Fracture behavior of seawater-absorbed carbon/epoxy laminated composites in the hydrostatic pressure condition

Abstract

It was shown in the previous study that the fracture toughness of dried carbon/epoxy composites increased 38% as the applied hydrostatic pressure increased from 0.1 to 200 MPa. However, no research has been conducted on the fracture behavior of seawater-absorbed carbon/epoxy composites in a hydrostatic pressure environment. This work investigates the compressive fracture behavior of seawater-absorbed carbon/epoxy composites subjected to various hydrostatic pressures.
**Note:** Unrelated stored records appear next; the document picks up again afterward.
(* ===== verification/Spec.v ===== *)
(** * What the service is to compute

    The reference converter: one process, no queue, no cache, no storage.  It plans
    the page ranges of a document, converts them one after the other, joins the
    texts and cuts the result into pages.  The distributed system is measured
    against it.  The rest of the file is what identifies a document: its key. *)
From S2P Require Import Prelude PyStr Effects Utf8 Json Database Config World Db Jobstore Files.
From S2P Require Import Chunker Storage Taskqueue Converter Pagination Worker.

Section spec.
Context `{Externals} (cfg : config).

(** The page count of a file, and the ranges planned for it. *)
Definition pages_of (d : bytes) : option Z :=
  match pdf_pages d with inr ps => Some (len ps) | inl _ => None end.

Definition planned (d : bytes) : exn + list (Z * Z) :=
  plan_chunks (pages_of d) (PAGES_PER_CHUNK cfg) (MIN_PAGES_FOR_PARALLEL cfg).

Definition llm_model (use_llm : bool) : option pystr :=
  if use_llm then Some (OPENAI_MODEL cfg) else None.

(** The text of one range: the whole file under its name in the source cache, or
    the extracted pages as a PDF. *)
Definition chunk_text (use_llm : bool) (d : bytes) (r : Z * Z) : exn + pystr :=
  if r.2 =? -1 then md_convert (llm_model use_llm) (cache_path cfg (sha256_hex d)) d
  else out ← extract_range d r.1 r.2; md_convert (llm_model use_llm) (u "chunk.pdf") out.

Fixpoint chunk_texts (use_llm : bool) (d : bytes) (ranges : list (Z * Z)) : exn + list pystr :=
  match ranges with
  | [] => inr []
  | r :: rest => t ← chunk_text use_llm d r; ts ← chunk_texts use_llm d rest; mret (t :: ts)
  end.

Definition reference_markdown (use_llm : bool) (d : bytes) : exn + pystr :=
  ranges ← planned d; texts ← chunk_texts use_llm d ranges; mret (join_parts texts).

Definition reference_pages (use_llm : bool) (d : bytes) : exn + list pystr :=
  md ← reference_markdown use_llm d;
  match paginate (length md) md (PAGE_SIZE cfg) with
  | Some pages => inr pages
  | None => inl (RuntimeError (u "does not terminate"))
  end.

(** ** Documents and their keys *)

(** The server behind [url] delivers the document [d]. *)
Definition serves (url : pystr) (d : bytes) : Prop :=
  ∃ bs, http_get url = inr (200, inr <$> bs) ∧ d = concat bs.

Definition served (d : bytes) : Prop := ∃ url, serves url d.

Definition has_key (D : pystr) (d : bytes) (use_llm : bool) : Prop :=
  served d ∧ make_doc_key cfg (sha256_hex d) use_llm = inr D.

(** SHA-256 has no collision that matters: a document key belongs to one of the
    documents on the web, in one mode.  markitdown looks at the extension of a
    file, not at its name, and gives the same text for the same input. *)
Class ContentAddressed : Prop := {
  key_identifies : ∀ D d d' l l', has_key D d l → has_key D d' l' → d = d' ∧ l = l';
  md_by_extension : ∀ m p p' d, endswith (u ".pdf") p = true → endswith (u ".pdf") p' = true →
    md_convert m p d = md_convert m p' d;
}.

Lemma chunk_texts_lookup l d ranges texts i r :
  chunk_texts l d ranges = inr texts → ranges !! i = Some r →
  ∃ t, texts !! i = Some t ∧ chunk_text l d r = inr t.
Proof.
  revert texts i. induction ranges as [|r0 ranges IH]; intros texts i; simpl; [done|].
  destruct (chunk_text l d r0) as [|t] eqn:Ht; [done|]. simpl.
  destruct (chunk_texts l d ranges) as [|ts]; [done|]. simpl. intros [= <-].
  destruct i as [|i]; simpl; [intros [= <-]; by eauto|]. by apply IH.
Qed.

Lemma chunk_texts_intro l d ranges texts :
  Forall2 (λ r t, chunk_text l d r = inr t) ranges texts → chunk_texts l d ranges = inr texts.
Proof. induction 1 as [|r t ranges texts Ht _ IH]; simpl; [done|]. by rewrite Ht, IH. Qed.

Lemma reference_intro l d ranges texts pages :
  planned d = inr ranges → chunk_texts l d ranges = inr texts →
  paginate (length (join_parts texts)) (join_parts texts) (PAGE_SIZE cfg) = Some pages →
  reference_markdown l d = inr (join_parts texts) ∧ reference_pages l d = inr pages.
Proof.
  intros Hp Ht Hpages. assert (reference_markdown l d = inr (join_parts texts)) as Hmd.
  { unfold reference_markdown. rewrite Hp. simpl. by rewrite Ht. }
  split; [done|]. unfold reference_pages. rewrite Hmd. simpl. by rewrite Hpages.
Qed.

(** ** The characters of hashes and keys *)
Context `{!ShaLaws}.

Lemma hex_scalar c : is_hex c = true → is_scalar c = true.
Proof.
  unfold is_hex. rewrite orb_true_iff, !andb_true_iff, !Z.leb_le, is_scalar_spec. lia.
Qed.

Lemma sha_scalar d : encodable (sha256_hex d).
Proof. eapply Forall_impl; [apply sha256_hex_chars|]. apply hex_scalar. Qed.

Lemma make_doc_key_shape h l D :
  make_doc_key cfg h l = inr D → ∃ fp, D = h ++ u ":" ++ fp ∧ Forall (λ c, is_hex c = true) fp.
Proof.
  unfold make_doc_key, config_fingerprint. destruct (encode _) as [|b]; [done|]. simpl.
  intros [= <-]. eexists. split; [done|]. apply Forall_take, sha256_hex_chars.
Qed.

Lemma key_scalar D d l : has_key D d l → encodable D.
Proof.
  intros [_ (fp & -> & Hfp)%make_doc_key_shape]. apply Forall_app_2; [apply sha_scalar|].
  apply Forall_app_2; [by repeat constructor|]. eapply Forall_impl; [exact Hfp|]. apply hex_scalar.
Qed.
End spec.
(* ===== verification/Cache.v ===== *)
(** * The source cache of a worker (worker.py: fetch_source, prune_source_cache)

    Eviction is least-recently-used and stops at the budget; a file under a
    hash's name always has that hash, whatever fails and wherever the process
    dies. *)
From S2P Require Import Prelude PyStr Effects Utf8 Json Database Config World Db Jobstore Files.
From S2P Require Import Chunker Storage Taskqueue Converter Pagination Worker.

(** ** The order of entries *)
Lemma str_leb_total s t : str_leb s t = true ∨ str_leb t s = true.
Proof.
  revert t. induction s as [|c s IH]; intros [|d t]; simpl; auto.
  destruct (Z.ltb_spec c d), (Z.ltb_spec d c); simpl; auto.
  assert (c = d) as -> by lia. rewrite Z.eqb_refl. simpl. auto.
Qed.

Lemma str_leb_trans s t v : str_leb s t = true → str_leb t v = true → str_leb s v = true.
Proof.
  revert t v. induction s as [|c s IH]; intros [|d t] [|e v]; simpl; try done.
  rewrite !orb_true_iff, !andb_true_iff, !Z.ltb_lt, !Z.eqb_eq. intuition (eauto with lia).
Qed.

Lemma entry_leb_spec t1 s1 p1 t2 s2 p2 :
  entry_le (t1, s1, p1) (t2, s2, p2) ↔
  t1 < t2 ∨ (t1 = t2 ∧ (s1 < s2 ∨ (s1 = s2 ∧ str_leb p1 p2 = true))).
Proof.
  unfold entry_le, entry_leb. by rewrite !orb_true_iff, !andb_true_iff, !orb_true_iff, !andb_true_iff,
    !Z.ltb_lt, !Z.eqb_eq.
Qed.

#[export] Instance entry_le_total : Total entry_le.
Proof.
  intros [[t1 s1] p1] [[t2 s2] p2]. rewrite !entry_leb_spec.
  destruct (Z.lt_trichotomy t1 t2) as [|[->|]], (Z.lt_trichotomy s1 s2) as [|[->|]]; try tauto.
  destruct (str_leb_total p1 p2); tauto.
Qed.

#[export] Instance entry_le_trans : Transitive entry_le.
Proof.
  intros [[t1 s1] p1] [[t2 s2] p2] [[t3 s3] p3]. rewrite !entry_leb_spec.
  pose proof (str_leb_trans p1 p2 p3). intuition lia.
Qed.
(* ===== verification/Drain.v ===== *)
(** * Draining the queue

    From the database rows and the stored source of one job to its finished
    document: whatever workers receive the job's chunks, in whatever order and
    with whatever duplicates, once every chunk has been handled the job is done
    and the stored document is the pagination of the chunks' texts joined in page
    order.  This is the refinement of the chunked pipeline to its specification,
    "convert the ranges, join, paginate". *)
From S2P Require Import Prelude PyStr Effects Utf8 Json Database Config World Db Jobstore Counter.
From S2P Require Import Files Chunker Storage Taskqueue Converter Pagination Worker Cache Handler.

(** ** The chunk indices of a job *)
Lemma elem_of_chunk_indices db jid i :
  i ∈ chunk_indices_sql jid db ↔ is_Some (db_chunks db !! (jid, i)).
Proof.
  unfold chunk_indices_sql. rewrite merge_sort_Permutation, list_elem_of_fmap. split.
  - intros ([[j' i'] c] & -> & Hin%elem_of_map_to_list). simpl in *.
    apply map_lookup_filter_Some in Hin as [Hc Hj]. simpl in Hj. subst. by exists c.
  - intros [c Hc]. exists ((jid, i), c). split; [done|]. apply elem_of_map_to_list.
    by apply map_lookup_filter_Some.
Qed.

Lemma chunk_indices_dom db jid n :
  (∀ i, is_Some (db_chunks db !! (jid, i)) ↔ 0 <= i < n) → chunk_indices_sql jid db = seqZ 0 n.
Proof.
  intros Hdom.
  assert (NoDup (chunk_indices_sql jid db)) as Hnd.
  { unfold chunk_indices_sql. rewrite merge_sort_Permutation. apply (NoDup_snd_keys _ jid).
    intros k c Hk. by apply map_lookup_filter_Some in Hk as [_ ?]. }
  apply (StronglySorted_unique Z.le).
  - unfold chunk_indices_sql. apply StronglySorted_merge_sort; apply _.
  - apply Sorted_StronglySorted; [apply _|]. unfold seqZ. generalize (Z.to_nat n) as m.
    intros m. generalize 0%nat as k. induction m as [|m IH]; intros k; simpl; constructor; [apply IH|].
    destruct m; simpl; constructor. lia.
  - apply NoDup_Permutation; [done|apply NoDup_seqZ|]. intros i.
    rewrite elem_of_chunk_indices, Hdom, elem_of_seqZ. lia.
Qed.

Lemma chunk_indices_seq db jid j :
  db_inv db → db_jobs db !! jid = Some j → chunk_indices_sql jid db = seqZ 0 (j_total_chunks j).
Proof. intros [Hjobs _] Hj. apply chunk_indices_dom. by apply (Hjobs jid j Hj). Qed.

(** ** Reading the parts back *)
Section parts.
Context {S B : Type} `{ObjectStoreLaws S} `{Codecs}.

Lemma run_get_parts D start texts (w : world S B) :
  s3_ready w →
  (∀ k text, texts !! k = Some text →
     ∃ b, encode text = inr b ∧ s3_get (part_key D (start + Z.of_nat k)) (w_s3 w) = Some b) →
  run (get_parts D (seqZ start (len texts))) w = (Val texts, w).
Proof.
  intros Hw. revert start. induction texts as [|text texts IH]; intros start Hp; [done|].
  destruct (Hp 0%nat text) as (b & Hb & Hget); [done|]. rewrite Z.add_0_r in Hget.
  rewrite len_cons, seqZ_cons by (pose proof (len_nonneg texts); lia). cbn [get_parts].
  rewrite run_bind. unfold get_part. rewrite (run_get_text _ _ text b) by done. cbv beta iota.
  rewrite run_bind. replace (Z.pred (len texts + 1)) with (len texts) by lia. rewrite IH; [done|].
  intros k text' Hk. destruct (Hp (Datatypes.S k) text' Hk) as (b' & Hb' & Hget'). exists b'.
  split; [done|]. rewrite <-Hget'. do 2 f_equal. lia.
Qed.
End parts.

(** ** The job *)
Section drain.
Context {S B : Type} `{ObjectStoreLaws S} `{BrokerLaws B} `{TempLaws} `{Codecs}.
Context (cfg : config) (api_key : option pystr).
#[local] Abbreviation world := (world S B).
Implicit Types (w : world).

(** The job's id, document key, source hash and bytes, the planned ranges and
    the texts they convert to; the hosts of the worker fleet. *)
Context (J D h : pystr) (d : bytes) (use_llm : bool) (ranges : list (Z * Z)) (texts : list pystr).
Context (hosts : list pystr).

(** The task of chunk [i]. *)
Definition chunk_task (i : nat) (attempt : Z) : ChunkTask :=
  let r := default (0, 0) (ranges !! i) in
  Build_ChunkTask J (Z.of_nat i) D h r.1 r.2 (len ranges) use_llm attempt.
Compressive fracture tests were performed under four hydrostatic pressure levels, 0.1 (atmospheric pressure), 100, 200, and 270 MPa. The compliance and fracture loads were determined from load–displacement curves as a function of hydrostatic pressure. Fracture toughness was determined from the elastic work factor approach. The results showed that compliance decreases but fracture load increases as the applied hydrostatic pressure increases. Fracture toughness increased with increasing pressure. Specifically, fracture toughness increased from 2.66 to 4.44 kJ/m 2, a 67% increase, as hydrostatic pressure increased from 0.1 to 270 MPa. Optical microscope examination of the fractured surface showed that local delaminations and microcracks are suppressed with increasing hydrostatic pressure. SEM examination showed that seawater-absorbed specimen shows a lot more epoxy fracture than the dried specimen.